散场电影 – 题解
问题描述
电影院有N排坐椅,每排坐椅有N个坐位,这样整个电影院就有\( N^2 \)个座位,每排都按相同方向从左向右计序号,第1排从左到右序号分别是1,2,3,…N,第2排从左到右分别为N+1,N+2,…,2N,最后一排分别是\(N^2-N+1,N^2-N+2,…,N^2 \)。
这一场电影坐无虚席。散场时所有观众将会按照序列\( \{P_i\} \)的顺序离场,但是如果 \(x \)离场的时候,与他的坐位相邻上下左右四个方向都还有其它观众没离场,那么\( x \)的离场就需要强行越过这个人出去,那么就会招致这个观众\(y \)对\( x \) 的不满,将这一组不满意记录记为\( (x,y) \)。此问题给出电影院的规模N和离场顺序,计算这个离场顺序最少有多少不满意记录。
分析
For each \( 1 \leq i \leq N^2 \) , we compute the minimum number of viewers that will hate viewer \(i\) forever (the answer is the sum of these values). This number coincides with the minimum cost of a path from the seat of viewer \(i\) to the sides of the square, considering that going through an empty seat has cost 0 and going through an occupied seat has cost 1. Let \( H_k(i) \) be the minimum cost (as defined above) of a path from the seat of viewer i to the outside after the first \(k\) viewers have left the cinema.
Key observation
The values \( H_k(i) \) are decreasing (for \( k \) going from \( 0\) to \( N^2 \) ) and at the beginning we have
\[ \sum_{k=1}^{N^2}{H_0(k)} \approx \frac{N^3}{6} \]
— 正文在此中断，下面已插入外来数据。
(* ===== verification/McUtil.v ===== *)
(** * McUtil: checks and strings of the memory card manager

    iop/memorycard/mcman/src/main.c, the routines that keep no state: the
    parity byte of a packet ([mcman_calcEDC]), the error-correcting code of a
    page ([McDataChecksum], [mcman_correctdata]), names and patterns
    ([mcman_chrpos], [mcman_checkpath], [mcman_checkdirpath]) and the wide
    multiplication.  A C string is the list of its bytes before the NUL. *)

From stdpp Require Import base numbers list.
From Stdlib Require Import ZArith Lia.
From S2P Require Import Prelude.

Open Scope Z_scope.
Open Scope c_scope.

(** [char] is signed on the IOP. *)
Definition s8 (x : Z) : Z := let y := u8 x in if y <? 128 then y else y - 256.

(** ** The error-correcting code *)

Definition mcman_xortable : list Z :=
  [0x00; 0x87; 0x96; 0x11; 0xA5; 0x22; 0x33; 0xB4; 0xB4; 0x33; 0x22; 0xA5; 0x11; 0x96; 0x87; 0x00;
   0xC3; 0x44; 0x55; 0xD2; 0x66; 0xE1; 0xF0; 0x77; 0x77; 0xF0; 0xE1; 0x66; 0xD2; 0x55; 0x44; 0xC3;
   0xD2; 0x55; 0x44; 0xC3; 0x77; 0xF0; 0xE1; 0x66; 0x66; 0xE1; 0xF0; 0x77; 0xC3; 0x44; 0x55; 0xD2;
   0x11; 0x96; 0x87; 0x00; 0xB4; 0x33; 0x22; 0xA5; 0xA5; 0x22; 0x33; 0xB4; 0x00; 0x87; 0x96; 0x11;
   0xE1; 0x66; 0x77; 0xF0; 0x44; 0xC3; 0xD2; 0x55; 0x55; 0xD2; 0xC3; 0x44; 0xF0; 0x77; 0x66; 0xE1;
   0x22; 0xA5; 0xB4; 0x33; 0x87; 0x00; 0x11; 0x96; 0x96; 0x11; 0x00; 0x87; 0x33; 0xB4; 0xA5; 0x22;
   0x33; 0xB4; 0xA5; 0x22; 0x96; 0x11; 0x00; 0x87; 0x87; 0x00; 0x11; 0x96; 0x22; 0xA5; 0xB4; 0x33;
   0xF0; 0x77; 0x66; 0xE1; 0x55; 0xD2; 0xC3; 0x44; 0x44; 0xC3; 0xD2; 0x55; 0xE1; 0x66; 0x77; 0xF0;
   0xF0; 0x77; 0x66; 0xE1; 0x55; 0xD2; 0xC3; 0x44; 0x44; 0xC3; 0xD2; 0x55; 0xE1; 0x66; 0x77; 0xF0;
   0x33; 0xB4; 0xA5; 0x22; 0x96; 0x11; 0x00; 0x87; 0x87; 0x00; 0x11; 0x96; 0x22; 0xA5; 0xB4; 0x33;
   0x22; 0xA5; 0xB4; 0x33; 0x87; 0x00; 0x11; 0x96; 0x96; 0x11; 0x00; 0x87; 0x33; 0xB4; 0xA5; 0x22;
   0xE1; 0x66; 0x77; 0xF0; 0x44; 0xC3; 0xD2; 0x55; 0x55; 0xD2; 0xC3; 0x44; 0xF0; 0x77; 0x66; 0xE1;
   0x11; 0x96; 0x87; 0x00; 0xB4; 0x33; 0x22; 0xA5; 0xA5; 0x22; 0x33; 0xB4; 0x00; 0x87; 0x96; 0x11;
   0xD2; 0x55; 0x44; 0xC3; 0x77; 0xF0; 0xE1; 0x66; 0x66; 0xE1; 0xF0; 0x77; 0xC3; 0x44; 0x55; 0xD2;
   0xC3; 0x44; 0x55; 0xD2; 0x66; 0xE1; 0xF0; 0x77; 0x77; 0xF0; 0xE1; 0x66; 0xD2; 0x55; 0x44; 0xC3;
   0x00; 0x87; 0x96; 0x11; 0xA5; 0x22; 0x33; 0xB4; 0xB4; 0x33; 0x22; 0xA5; 0x11; 0x96; 0x87; 0x00].

(** One byte of [McDataChecksum]: [a2], [a3], [t0] are [int]. *)
Definition checksumByte (i : Z) (b : Z) (acc : Z * Z * Z) : Z * Z * Z :=
  let '(a2, a3, t0) := acc in
  let v := nth (Z.to_nat b) mcman_xortable 0 in
  let a2 := Z.lxor a2 v in
  if nz (Z.land v 0x80) then (a2, Z.lxor a3 (Z.lnot i), Z.lxor t0 i) else (a2, a3, t0).

Fixpoint checksumBytes (i : Z) (p : list Z) (acc : Z * Z * Z) : Z * Z * Z :=
  match p with
  | [] => acc
  | b :: p' => checksumBytes (i + 1) p' (checksumByte i b acc)
  end.

(** The three bytes stored at [ecc] for the 128 bytes at [buf]. *)
Definition McDataChecksum (buf : list Z) : Z * Z * Z :=
  let '(a2, a3, t0) := checksumBytes 0 (take 128 buf) (0, 0, 0) in
  (Z.land (Z.lnot a2) 0x77, Z.land (Z.lnot a3) 0x7F, Z.land (Z.lnot t0) 0x7F).

(** [do { if (x & 1) n++; x >>= 1; } while (--k >= 0)]: the low [k] bits set. *)
Fixpoint countBits (k : nat) (x : Z) : Z :=
  match k with
  | O => 0
  | S k' => (if nz (Z.land x 1) then 1 else 0) + countBits k' (Z.shiftr x 1)
  end.

(** [p] is the memory from [ecc] on: a store outside it is undefined. *)
Definition mcman_correctdata (buf : list Z) (p : list Z) : option (Z * list Z) :=
  let '(e0, e1, e2) := McDataChecksum buf in
  let xor0 := Z.lxor (nth 0 p 0) e0 in
  let xor1 := Z.lxor (nth 1 p 0) e1 in
  let xor2 := Z.lxor (nth 2 p 0) e2 in
  let xor3 := Z.lxor xor1 xor2 in
  let xor4 := Z.lxor (Z.land xor0 0xf) (Z.shiftr xor0 4) in
  if negb (nz xor0) && negb (nz xor1) && negb (nz xor2) then Some (0, p)
  else if (xor3 =? 0x7f) && (xor4 =? 0x7) then
    match p !! Z.to_nat xor2 with
    | Some b => Some (-1, <[Z.to_nat xor2 := u8 (Z.lxor b (Z.shiftl 1 (Z.shiftr xor0 4)))]> p)
    | None => None
    end
  else if countBits 8 xor3 + countBits 4 xor4 =? 1 then Some (-2, p)
  else Some (-3, p).

(** ** Packets *)

Definition mcman_calcEDC (p : list Z) (size : Z) : Z :=
  Z.land (foldl Z.lxor 0 (take (Z.to_nat size) p)) 0xff.

(** ** Names *)

(** [p] is the place of the scan. *)
Fixpoint chrposFrom (p : Z) (str : list Z) (chr : Z) : Z :=
  match str with
  | [] => if 0 =? chr then p else -1
  | x :: str' => if s8 x =? chr then p else chrposFrom (p + 1) str' chr
  end.

Definition mcman_chrpos (str : list Z) (chr : Z) : Z := chrposFrom 0 str (u8 chr).

Definition mcman_checkpath (str : list Z) : bool :=
  forallb (fun c => negb ((u8 c =? 63) || (u8 c =? 42)) && negb (u8 c <? 32)) str.

(** [while (p2[0] == '?')]: [None] when [p1] ends, which is a match. *)
Fixpoint skipQuestion (p1 p2 : list Z) : option (list Z * list Z) :=
  match p2 with
  | 63 :: p2' => match p1 with [] => None | _ :: p1' => skipQuestion p1' p2' end
  | _ => Some (p1, p2)
  end.

(** [while ((p2[0] == '*') || (p2[0] == '?'))] *)
Fixpoint skipWild (p2 : list Z) : list Z :=
  match p2 with
  | c :: p2' => if (c =? 42) || (c =? 63) then skipWild p2' else p2
  | [] => []
  end.

(** The search after a star: [check] is the recursive call. *)
Fixpoint starSearch (fuel : nat) (check : list Z -> list Z -> option bool) (p1 p2 : list Z) : option bool :=
  match fuel with
  | O => None
  | S n =>
      let pos := mcman_chrpos p1 (nth 0 p2 0) in
      if pos <? 0 then Some false
      else
        let p1 := drop (Z.to_nat pos) p1 in
        match check p1 p2 with
        | None => None
        | Some true => Some true
        | Some false => starSearch n check (tail p1) p2
        end
  end.

Fixpoint mcman_checkdirpath (fuel : nat) (p1 p2 : list Z) : option bool :=
  match fuel with
  | O => None
  | S n =>
      let pos1 := mcman_chrpos p2 63 in
      let pos2 := mcman_chrpos p2 42 in
      if (pos1 <? 0) && (pos2 <? 0) then Some (bool_decide (p2 = p1))
      else
        let pos :=
          if 0 <=? pos1 then
            if 0 <=? pos2 then if pos1 <? pos2 then pos1 else pos2 else pos1
          else pos2 in
        let k := Z.to_nat pos in
        if negb (bool_decide (take k p2 = take k p1)) then Some false
        else
          match skipQuestion (drop k p1) (drop k p2) with
          | None => Some true
          | Some (p1, p2) =>
              if nth 0 p2 0 =? 42 then
                match skipWild p2 with
                | [] => Some true
                | p2' => starSearch (S (length p1)) (mcman_checkdirpath n) p1 p2'
                end
              else mcman_checkdirpath n p1 p2
          end
  end.

(** ** Arithmetic *)

(** [long] has 32 bits on the IOP. *)
Definition long_multiply (v1 v2 : Z) : Z * Z :=
  let a := Z.land (Z.shiftr v1 16) 0xffff in
  let b := Z.land v1 0xffff in
  let c := Z.land (Z.shiftr v2 16) 0xffff in
  let d := Z.land v2 0xffff in
  let LO := u32 (b * d) in
  let x := s32 (a * d + c * b) in
  let y := s32 (Z.land (Z.shiftr LO 16) 0xffff + x) in
  let LO := Z.lor (Z.land LO 0xffff) (u32 (Z.shiftl (Z.land y 0xffff) 16)) in
  let HI := Z.land (Z.shiftr y 16) 0xffff in
  (u32 (HI + a * c), LO).
(* ===== verification/McCache.v ===== *)
(** * McCache: the pages and the cluster cache of memory cards

    The code of a page: [McDataChecksum] is linear, so that flipping a bit of
    the data changes the three bytes of the code in a way that depends on the
    place of the bit only, and tells the place; what [mcman_correctdata] then
    does with it.

    The interface [CardPages] is what the cache may assume of the cards: a page
    is read with its error-correcting code, without changing anything.  Over
    it, the page read by [McReadPage] is the page of the card, the order of the
    cache is that of last use, and [mcman_readcluster] shows the contents of a
    cluster as [view] has them: what the cache holds, or else the card.
    Then what becomes of a page with a wrong bit, and of an entry whose pages
    could not be read. *)

From stdpp Require Import base numbers list.
From Stdlib Require Import ZArith Lia.
From S2P Require Import Prelude McUtil Mc.

Open Scope Z_scope.

(** ** The code of a page *)

(** Bit [b] of byte [j] flipped. *)
Definition flip (j : nat) (b : Z) (data : list Z) : list Z := alter (fun x => Z.lxor x (Z.shiftl 1 b)) j data.

Definition xor3 (x y : Z * Z * Z) : Z * Z * Z := (Z.lxor x.1.1 y.1.1, Z.lxor x.1.2 y.1.2, Z.lxor x.2 y.2).

(** ** The table *)

Definition T (x : Z) : Z := nth (Z.to_nat x) mcman_xortable 0.

Definition bytes : list Z := map Z.of_nat (seq 0 256).
Definition bits : list Z := map Z.of_nat (seq 0 8).

Lemma elem_bytes x : 0 <= x < 256 -> In x bytes.
Proof. intros H. apply in_map_iff. exists (Z.to_nat x). split; [lia|]. apply in_seq. lia. Qed.
Lemma elem_bits b : 0 <= b < 8 -> In b bits.
Proof. intros H. apply in_map_iff. exists (Z.to_nat b). split; [lia|]. apply in_seq. lia. Qed.

(** Facts of the 2048 pairs of a byte and a bit, by computation. *)
Lemma table_linear x b : 0 <= x < 256 -> 0 <= b < 8 ->
  T (Z.lxor x (Z.shiftl 1 b)) = Z.lxor (T x) (T (Z.shiftl 1 b)) /\ nz (Z.land (T (Z.shiftl 1 b)) 0x80) = true /\
  nz (Z.land (Z.lxor (T x) (T (Z.shiftl 1 b))) 0x80) = negb (nz (Z.land (T x) 0x80)) /\ 0 <= Z.lxor x (Z.shiftl 1 b) < 256.
Proof.
  intros Hx%elem_bytes Hb%elem_bits.
  assert (H : forallb (fun x => forallb (fun b =>
     (T (Z.lxor x (Z.shiftl 1 b)) =? Z.lxor (T x) (T (Z.shiftl 1 b))) && nz (Z.land (T (Z.shiftl 1 b)) 0x80) &&
     Bool.eqb (nz (Z.land (Z.lxor (T x) (T (Z.shiftl 1 b))) 0x80)) (negb (nz (Z.land (T x) 0x80))) &&
     (0 <=? Z.lxor x (Z.shiftl 1 b)) && (Z.lxor x (Z.shiftl 1 b) <? 256)) bits) bytes = true) by (vm_compute; reflexivity).
  rewrite forallb_forall in H. specialize (H x Hx). rewrite forallb_forall in H. specialize (H b Hb).
  rewrite !andb_true_iff, Z.eqb_eq, Bool.eqb_true_iff, Z.leb_le, Z.ltb_lt in H. tauto.
Qed.

(** ** Linearity *)

Lemma lxor_swap a d v : Z.lxor (Z.lxor a d) v = Z.lxor (Z.lxor a v) d.
Proof. by rewrite !Z.lxor_assoc, (Z.lxor_comm d). Qed.

Lemma lxor_pairs a b c d : Z.lxor (Z.lxor a b) (Z.lxor c d) = Z.lxor (Z.lxor a c) (Z.lxor b d).
Proof. by rewrite <- !Z.lxor_assoc, (lxor_swap a b c). Qed.

(** One step from a shifted accumulator. *)
Lemma checksumByte_xor i b acc d : checksumByte i b (xor3 acc d) = xor3 (checksumByte i b acc) d.
Proof.
  destruct acc as [[a2 a3] t0], d as [[d2 d3] dt]. unfold checksumByte, xor3. simpl.
  rewrite (lxor_swap a2). destruct (nz _); simpl; [by rewrite (lxor_swap a3), (lxor_swap t0)|done].
Qed.
(** The entry itself, once its cluster is in cache entry [e]. *)
Lemma wp_takeFree f (s : mcst) reserve i e rfree Q : layout -> models f s -> 0 <= i < N -> in_cache s (fatclust s i) e ->
  (forall r, r = (if (0 <=? f i) then rfree + 1 else rfree) -> (0 <=? f i) && reserve = false -> Q (inl (i + 1, Some e, r)) s) ->
  (forall s', 0 <= f i -> reserve = true -> McFat.models port slot K (set_unknown2 i d) N (fun j => if j =? i then -1 else f j) s' -> Q (inr i) s') ->
  wp (c <- mce e ;; bad <- gets badblock ;;
      if 0 <=? fatEntry (cl_data c) (i mod 256) then
        if clusters_per_block d =? 0 then undef else
        if negb (s32 (u32 (alloc_offset d + i mod 256) / clusters_per_block d) =? bad) then
          if reserve then
            mcmod e (fun c => e_wr 1 (e_data (setFatEntry (i mod 256) 0xffffffff (cl_data c)) c)) ;;;
            devinfomod port slot (set_unknown2 i) ;;; ret (inr i)
          else ret (inl (i + 1, Some e, rfree + 1))
        else ret (inl (i + 1, Some e, rfree))
      else ret (inl (i + 1, Some e, rfree))) s Q.
Proof.
  intros [B1 B2 B3 B4] [F HF] Hi IC Hon Hres. pose proof IC as [(c & Hc & _ & Ec)]. pose proof (Z.mod_pos_bound i 256 ltac:(lia)) as Hm.
  apply wp_bind. eapply wp_mce; [exact Hc|]. apply wp_bind. eapply wp_Done; [reflexivity|]. rewrite Ec. fold (fat port slot d s i). rewrite HF by done.
  destruct (Z.leb_spec 0 (f i)) as [Hf|Hf]; [|by apply wp_ret, Hon].
  rewrite (proj2 (Z.eqb_neq _ 0)) by lia. assert (Hblk : 1 <= (alloc_offset d + i mod 256) / clusters_per_block d < 2 ^ 31).
  { split; [apply Z.div_le_lower_bound; lia|]. apply Z.div_lt_upper_bound; nia. }
  rewrite (u32_small (alloc_offset d + i mod 256)) by (unfold is_u32; lia). rewrite s32_small by lia. pose proof (fi_bad _ _ _ _ _ _ F).
  rewrite (proj2 (Z.eqb_neq _ (badblock s))) by lia. cbn [negb]. destruct reserve; [|by apply wp_ret, Hon].
  destruct (fat_store port slot K d N s i 0xffffffff e F Hi IC) as (c' & Hc' & F2 & HF2). apply wp_bind. eapply wp_mcmod; [exact Hc'|].
  apply wp_bind. eapply devinfo_mod; [apply F2|]. intros s2 Hd2 E1 E2 E3 E4 _. apply wp_ret. apply Hres; [done|done|].
  eapply models_start; [|split; [exact F2|exact HF2]|exact Hd2|exact E1|exact E2|exact E3|exact E4].
  intros j Hj. cbv beta. destruct (j =? i); [reflexivity|]. symmetry. by apply HF.
Qed.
Our strategy is to keep all values \( H_k(i) \) updated at all times. Initializing \( H_0(1), … , H_0(N^2 ) \) in \(O(N^2) \) is straightforward. Let us show how to update \( H_{k−1}(1), … , H_{k−1}(N^2 ) \) to get \( H_k(1), … , H_k(N^2 ) \). When the viewer \(P_k\) goes away, we perform a breadth-first search (or a depth-first search) starting from the seats of \( P_k \) and updating the values. During the k-th breadth-first search, we will visit only the seats \( i\) such that \( H_k(i) < H_{k−1}(i) \), hence the total number of seats visited in the \( N^2\) steps (for \( 1 \leq k \leq N^2 ) \) is \( O(N^3 ) \) (see the key observation).
The time complexity of this solution is \( O(N^3 ) \) with a small constant which is sufficient to get accepted (some optimization might be required in slow languages such as python).